◆ SOURCE INFORMATION:

Lemma dirlink_spec fs dp x c L v d name inum :
  ino_pre fs dp x c L v d → ino_known dev sb x → dinode_wf (i_d x) → dir_ok v (i_d x) →
  d_size (i_d x) + 16 ≤ MAXFILE * BSIZE → length (f_loc fs) = 16%nat →
  itable_ok (f_it fs) → (∃ k y, f_it fs !! k = Some y ∧ i_ref y = 0) →
  log_room c L 13 → cache_room L ∅ 13 →
  wp (dirlink me dp name inum) fs (dirlink_post fs dp x c L v d name inum).
Proof.
  intros Hpre Hkn Hwf Hdir Hmax Hloc Htab Hfree Hroom Hcr. pose proof Hpre as [Hsb Hit Hxd Htx Hm Hok].
  assert (cache_room L ∅ 1) as Hcr1 by (eapply cache_room_le; [done|lia]).
  pose proof (io_len _ _ _ Hok) as Hal.
  assert (dir_same c L v d fs fs) as Hsame by (by split). unfold dirlink. wp_step.
  eapply (dirlookup_spec c L v d dp x); [done..| |].
  - intros Habs fs1 Hs1. wp_step. eapply wp_getino; [by rewrite (ds_it _ _ _ _ _ _ Hs1)|].
    wp_step. change 0 with (16 * Z.of_nat 0) at 1.
    eapply (dirlink_scan_spec c L v d dp x); [done..| | |lia|lia| |].
    { by destruct Hs1; split. } 
    { by rewrite (ds_it _ _ _ _ _ _ Hs1). }
    { unfold dir_fuel, ndents, sizeof_dirent. lia. }
    intros j fs2 Hj Hs2. pose proof (dir_same_trans _ _ _ _ _ _ _ Hs1 Hs2) as [Hsb2 Hit2 Hmem2 Hlen2 Htx2].
    wp_step. wp_step. rewrite new_dent_put by done. wp_step.
    assert (sizeof_dirent = Z.of_nat (length (new_dent name inum))) as -> by (by rewrite length_new_dent).
    eapply wp_mono; [eapply (writei_spec dev me start sb Hstart Hdev Hg _ dp x false 0 c L v d)|]; try done.
    + by split; cbn; rewrite ?Hsb2, ?Hit2.
    + destruct Hj as [Hj _], Hdir as [_ Hmod ? _]. unfold ndents in Hj. zlia.
    + lia.
    + destruct Hj as [Hj _], Hdir as [_ Hmod ? _]. unfold ndents in Hj. rewrite length_new_dent. zlia.
    + apply Hdir.
    + split_and!; cbn [f_loc fset_loc]; rewrite ?length_new_dent; try lia.
      unfold sub. by rewrite drop_0, take_ge by (by rewrite length_new_dent).
    + eapply log_room_le; [done|]. rewrite length_new_dent. change (Z.of_nat 16) with 16.
      pose proof (rounds_small (16 * Z.of_nat j)). unfold per_round. lia.
    + eapply cache_room_le; [exact Hcr|]. rewrite length_new_dent. change (Z.of_nat 16) with 16.
      pose proof (rounds_small (16 * Z.of_nat j)). unfold per_round. lia.
    + rewrite length_new_dent. intros r fs4 (k & v' & x' & L' & -> & Hw & Hit4 & Hsb4 & Hloc4 & Hmem4 & Htx4 & Hb4).
      wp_step. right. split; [done|]. exists k, j, v', x', L'. cbn in *.
      split_and!; try done; [|by rewrite Hit4, Hit2|by rewrite Hmem4, Hmem2].
      destruct (decide (k = 16%nat)) as [->|]; [done|]. by rewrite (proj2 (Z.eqb_neq _ _)) by lia.
  - intros k fs1 ip it' Hk Hs1 Hg'. wp_step. eapply (iget_iput _ (f_it fs)); [done..|].
    intros it2 Hok2. wp_step. left. split_and!; try done; [|apply Hs1].
    intros Habs. destruct Hk as (Hk1 & Hk2 & _). by eapply Habs.
Qed.
End dirs.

◆ WHAT YOU ARE ASKED TO DO: From the records above, quote only the lines running from the line with "- intros Habs" to the line with "split_and!; try done; [|by", both lines included.

◆ EXPECTED OUTPUT:
  - intros Habs fs1 Hs1. wp_step. eapply wp_getino; [by rewrite (ds_it _ _ _ _ _ _ Hs1)|].
    wp_step. change 0 with (16 * Z.of_nat 0) at 1.
    eapply (dirlink_scan_spec c L v d dp x); [done..| | |lia|lia| |].
    { by destruct Hs1; split. } 
    { by rewrite (ds_it _ _ _ _ _ _ Hs1). }
    { unfold dir_fuel, ndents, sizeof_dirent. lia. }
    intros j fs2 Hj Hs2. pose proof (dir_same_trans _ _ _ _ _ _ _ Hs1 Hs2) as [Hsb2 Hit2 Hmem2 Hlen2 Htx2].
    wp_step. wp_step. rewrite new_dent_put by done. wp_step.
    assert (sizeof_dirent = Z.of_nat (length (new_dent name inum))) as -> by (by rewrite length_new_dent).
    eapply wp_mono; [eapply (writei_spec dev me start sb Hstart Hdev Hg _ dp x false 0 c L v d)|]; try done.
    + by split; cbn; rewrite ?Hsb2, ?Hit2.
    + destruct Hj as [Hj _], Hdir as [_ Hmod ? _]. unfold ndents in Hj. zlia.
    + lia.
    + destruct Hj as [Hj _], Hdir as [_ Hmod ? _]. unfold ndents in Hj. rewrite length_new_dent. zlia.
    + apply Hdir.
    + split_and!; cbn [f_loc fset_loc]; rewrite ?length_new_dent; try lia.
      unfold sub. by rewrite drop_0, take_ge by (by rewrite length_new_dent).
    + eapply log_room_le; [done|]. rewrite length_new_dent. change (Z.of_nat 16) with 16.
      pose proof (rounds_small (16 * Z.of_nat j)). unfold per_round. lia.
    + eapply cache_room_le; [exact Hcr|]. rewrite length_new_dent. change (Z.of_nat 16) with 16.
      pose proof (rounds_small (16 * Z.of_nat j)). unfold per_round. lia.
    + rewrite length_new_dent. intros r fs4 (k & v' & x' & L' & -> & Hw & Hit4 & Hsb4 & Hloc4 & Hmem4 & Htx4 & Hb4).
      wp_step. right. split; [done|]. exists k, j, v', x', L'. cbn in *.
      split_and!; try done; [|by rewrite Hit4, Hit2|by rewrite Hmem4, Hmem2].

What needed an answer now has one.